Domestication is the most successful bioengineering project humans have ever undertaken. To address the climate emergency, we must deploy the principles of domestication to onboard new microbes that can bring an economic challenge to petroleum supremacy.

No organism is an island; there is no such thing as a successful single-species ecosystem. This is true for wildlife, for human agriculture, and for corporate boardrooms. Diversity is how we survive, and it is an equilibrium that successful ecosystems seek. Every multicellular organism lumbers around with an entourage of bacteria that has a direct and measurable impact on its existence. Every plant cultivates its own crop of roommate microorganisms, encouraging helpers and stamping out freeloaders. And, every organism across every biological kingdom coexists with a staggering number of viruses, most of which do not cause disease.

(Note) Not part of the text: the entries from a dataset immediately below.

(** C10.  A node whose type the dispatcher has no branch for: the
    dispatcher returns no table whatever the inputs, the round of the node
    sets its status to 'success', adds nothing to [node_results] or to the
    stored results, raises nothing, and the loop goes on with the next
    node. *)
Theorem unrecognized_type_is_success
    (wf : Workflow) (file_mapping : gmap string string)
    (node_map : gmap string Node) (node_id : string) (node : Node)
    (rest : list string) (r : Run) :
  recognized_type (type (node_data node)) = false ->
  node_map !! node_id = Some node ->
  let r' := set_status node_id "success"
              (log w (start_message (node_label node) node_id) r) in
  (forall config input_dfs s,
      _execute_node_by_type w (type (node_data node)) config input_dfs file_mapping s
      = (Ok None, s)) /\
  execute_node w wf file_mapping node_id node r = (r', None) /\
  cur_status r' !! node_id = Some "success" /\
  cur_results r' = cur_results r /\
  ctx_results r' = ctx_results r /\
  run_nodes w wf file_mapping node_map (node_id :: rest) r
  = run_nodes w wf file_mapping node_map rest r'.
Proof.
  intros Hty Hnode r'.
  assert (Hexec : execute_node w wf file_mapping node_id node r = (r', None)).
  { unfold execute_node. rewrite unrecognized_returns_none by done.
    subst r'. unfold start_message. by destruct r. }
  split; [intros; by apply unrecognized_returns_none|].
  split; [done|].
  split; [subst r'; cbn; apply lookup_insert_eq|].
  split; [done|]. split; [done|].
  cbn [run_nodes]. by rewrite Hnode, Hexec.
Qed.
End UnknownType.

(** ** The graph built from a document *)

Section Graph.
Implicit Types (wf : Workflow) (ns : list Node) (es : list Edge).

Lemma dict_of_nodes_snoc {A} (f : Node -> A) ns n :
  dict_of_nodes f (ns ++ [n]) = <[id n := f n]> (dict_of_nodes f ns).
Proof. unfold dict_of_nodes. by rewrite foldl_snoc. Qed.

Lemma dict_of_nodes_Some {A} (f : Node -> A) ns k x :
  dict_of_nodes f ns !! k = Some x -> exists n, n ∈ ns /\ id n = k /\ x = f n.
Proof.
  induction ns as [|n ns IH] using rev_ind; [done|].
  rewrite dict_of_nodes_snoc. destruct (decide (id n = k)) as [<-|Hne].
  - rewrite lookup_insert_eq. intros [= <-]. exists n. set_solver.
  - rewrite lookup_insert_ne by done. intros (n' & ? & ? & ?)%IH.
    exists n'. set_solver.
Qed.

Lemma dict_of_nodes_is_Some {A} (f : Node -> A) ns k :
  is_Some (dict_of_nodes f ns !! k) <-> declared ns k.
Proof.
  unfold declared. induction ns as [|n ns IH] using rev_ind.
  - cbn. rewrite elem_of_nil. split; [by intros [? ?]|done].
  - rewrite dict_of_nodes_snoc, fmap_app, elem_of_app. cbn.
    rewrite list_elem_of_singleton. destruct (decide (id n = k)) as [<-|Hne].
    + rewrite lookup_insert_eq. split; [by right|by eexists].
    + rewrite lookup_insert_ne by done. rewrite IH. naive_solver.
Qed.

Lemma dict_of_nodes_const {A} (c : A) ns k :
  dict_of_nodes (fun _ => c) ns !! k
  = if bool_decide (declared ns k) then Some c else None.
Proof.
  case_bool_decide as Hd.
  - apply (dict_of_nodes_is_Some (fun _ => c)) in Hd as [x Hx].
    rewrite Hx. by apply dict_of_nodes_Some in Hx as (? & ? & ? & ->).
  - destruct (dict_of_nodes _ ns !! k) eqn:Hx; [|done].
    exfalso. apply Hd. apply (dict_of_nodes_is_Some (fun _ => c)). by eexists.
Qed.

Lemma dict_of_nodes_NoDup {A} (f : Node -> A) ns n :
  NoDup (id <$> ns) -> n ∈ ns -> dict_of_nodes f ns !! id n = Some (f n).
Proof.
  induction ns as [|n' ns IH] using rev_ind; [by intros _ ?%elem_of_nil|].
  rewrite fmap_app, dict_of_nodes_snoc. cbn.
  intros [Hnd [Hnotin _]]%NoDup_app [Hin| ->%list_elem_of_singleton]%elem_of_app.
  - rewrite lookup_insert_ne; [by apply IH|].
    intros Heq. apply (Hnotin (id n)); [|rewrite Heq; set_solver].
    apply list_elem_of_fmap. by exists n.
  - by rewrite lookup_insert_eq.
Qed.

Lemma successors_snoc ns es e u :
  successors ns (es ++ [e]) u
  = successors ns es u
    ++ (if valid_edge ns e && bool_decide (source e = u) then [target e] else []).
Proof.
  unfold successors. rewrite List.filter_app, fmap_app. cbn.
  by destruct (valid_edge ns e && bool_decide (source e = u)).
Qed.

Lemma in_count_snoc ns es e v :
  in_count ns (es ++ [e]) v
  = in_count ns es v
    + (if valid_edge ns e && bool_decide (target e = v) then 1 else 0).
Proof.
  unfold in_count. rewrite List.filter_app, length_app. cbn.
  by destruct (valid_edge ns e && bool_decide (target e = v)).
Qed.

Lemma build_graph_aux ns es :
  let g := foldl add_edge (dict_of_nodes (fun _ => []) ns,
                           dict_of_nodes (fun _ => 0%Z) ns) es in
  (forall u, g.1 !! u = if bool_decide (declared ns u)
                        then Some (successors ns es u) else None) /\
  (forall v, g.2 !! v = if bool_decide (declared ns v)
                        then Some (Z.of_nat (in_count ns es v)) else None).
Proof.
  induction es as [|e es IH] using rev_ind.
  - cbn. split; intros k; apply dict_of_nodes_const.
  - rewrite foldl_snoc. cbn zeta in *. destruct IH as [IHa IHd].
    set (g := foldl add_edge _ es) in *.
    unfold add_edge.
    assert (Hv : bool_decide (is_Some (g.1 !! source e))
                 && bool_decide (is_Some (g.2 !! target e)) = valid_edge ns e).
    { unfold valid_edge. rewrite IHa, IHd.
      do 2 case_bool_decide; cbn; repeat case_bool_decide; try done;
        exfalso; naive_solver. }
    rewrite Hv. destruct (valid_edge ns e) eqn:Hvalid; cbn [andb].
    + unfold valid_edge in Hvalid.
      apply andb_true_iff in Hvalid as [Hs%bool_decide_eq_true Ht%bool_decide_eq_true].
      assert (Hve : valid_edge ns e = true).
      { unfold valid_edge. by rewrite !bool_decide_eq_true_2. }
      split; intros k; cbn [fst snd].
      * rewrite successors_snoc, Hve. cbn [andb].
        destruct (decide (source e = k)) as [<-|Hne].
        -- rewrite lookup_insert_eq, !bool_decide_eq_true_2 by done.
           erewrite lookup_total_correct; [done|].
           by rewrite IHa, bool_decide_eq_true_2.
        -- rewrite lookup_insert_ne, IHa by done.
           rewrite (bool_decide_eq_false_2 (source e = k)) by done.
           by rewrite app_nil_r.
      * rewrite in_count_snoc, Hve. cbn [andb].
        destruct (decide (target e = k)) as [<-|Hne].
        -- rewrite lookup_insert_eq, !bool_decide_eq_true_2 by done.
           erewrite lookup_total_correct; [|by rewrite IHd, bool_decide_eq_true_2].
           f_equal. lia.
        -- rewrite lookup_insert_ne, IHd by done.
           rewrite (bool_decide_eq_false_2 (target e = k)) by done.
           by rewrite Nat.add_0_r.
    + split; intros k; [rewrite IHa, successors_snoc|rewrite IHd, in_count_snoc];
        rewrite Hvalid; cbn [andb]; by rewrite ?app_nil_r, ?Nat.add_0_r.
Qed.

Lemma successors_declared ns es u v :
  v ∈ successors ns es u -> declared ns u /\ declared ns v.
Proof.
  unfold successors. intros (e & -> & He)%list_elem_of_fmap.
  apply list_elem_of_In, filter_In in He as [_ He].
  apply andb_true_iff in He as [Hv Hs%bool_decide_eq_true]. subst u.
  unfold valid_edge in Hv.
  by apply andb_true_iff in Hv as [?%bool_decide_eq_true ?%bool_decide_eq_true].
Qed.

Lemma successors_undeclared ns es u :
  ~ declared ns u -> successors ns es u = [].
Proof.
  intros Hd. destruct (successors ns es u) as [|v l] eqn:Hs; [done|].
  exfalso. apply Hd. apply (successors_declared ns es u v). rewrite Hs. set_solver.
Qed.

Lemma in_count_undeclared ns es v :
  ~ declared ns v -> in_count ns es v = 0.
Proof.
  intros Hd. unfold in_count. induction es as [|e es IH]; [done|]. cbn.
  destruct (valid_edge ns e) eqn:Hv; [|done]. cbn.
  case_bool_decide as Hs; [|done]. subst v.
  exfalso. apply Hd. unfold valid_edge in Hv.
  by apply andb_true_iff in Hv as [_ ?%bool_decide_eq_true].
Qed.
Lemma sift_down_extract_Permutation fuel a n e t a' :
  load a 0 = Ret e → load a (n - 1) = Ret t →
  Heap.sift_down key fuel a (n - 1) t 0 = Ret a' → 0 < n →
  take (Z.to_nat n) a ≡ₚ e :: take (Z.to_nat (n - 1)) a'.
Proof.
  intros He Ht Hdown Hn.
  rewrite (sift_down_Permutation key _ _ _ _ _ _ Hdown) by lia.
  apply load_Ret in He as [_ He]. apply load_Ret in Ht as [_ Ht].
  replace (Z.to_nat n) with (S (Z.to_nat (n - 1))) by lia.
  rewrite (take_S_r _ _ t Ht).
  destruct a as [|e0 a]; [done|]. injection He as ->.
  change (Z.to_nat 0) with 0%nat.
  destruct (Z.to_nat (n - 1)) as [|m]; [by simplify_eq/=|].
  simpl. apply Permutation_skip. by rewrite Permutation_app_comm.
Qed.

(** The sift-up loop halves [index] at every round: it comes to an end
    on every array, for every 32-bit index. *)
Lemma sift_up_no_fuel fuel : ∀ a v i,
  0 <= i → i + 1 < 2 ^ Z.of_nat fuel →
  Heap.sift_up key fuel a v i ≠ OutOfFuel.
Proof.
  induction fuel as [|fuel IH]; intros a v i Hi Hfuel.
  { simpl in Hfuel. lia. }
  rewrite Nat2Z.inj_succ, Z.pow_succ_r in Hfuel by lia.
  simpl. destruct (i =? 0) eqn:E0.
  { unfold store. by destruct (_ && _). }
  apply Z.eqb_neq in E0. rewrite parent_spec by lia.
  destruct (load a ((i - 1) / 2)) as [p| |] eqn:Lp;
    [|discriminate|by apply load_no_fuel in Lp].
  cbn [mbind outcome_bind]. destruct (Heap.cmp key p v).
  { unfold store. by destruct (_ && _). }
  destruct (store a i p) as [a1| |] eqn:Est; [|discriminate|].
  - cbn [mbind outcome_bind]. apply IH; zlia.
  - unfold store in Est. by destruct (_ && _).
Qed.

While organisms specialize and cooperate, their genetic makeups reflect this by changing, adding, and discarding genes over time in response to success or failure at their new tasks. Humans know how to take advantage of this mechanism and have successfully deployed the skills of our planetary cohabitants to great advantage. But when it comes to microbes, we have not fully embraced the lessons or philosophy of such domestication.

This article explores symbiotic relationships and discusses how humans have traditionally leveraged bacterial capabilities for an unending variety of applications. It also discusses a key stumbling block of the synthetic biology approaches of today, and describes how one company is changing the paradigm by harnessing previously undomesticated bacteria for specialized tasks...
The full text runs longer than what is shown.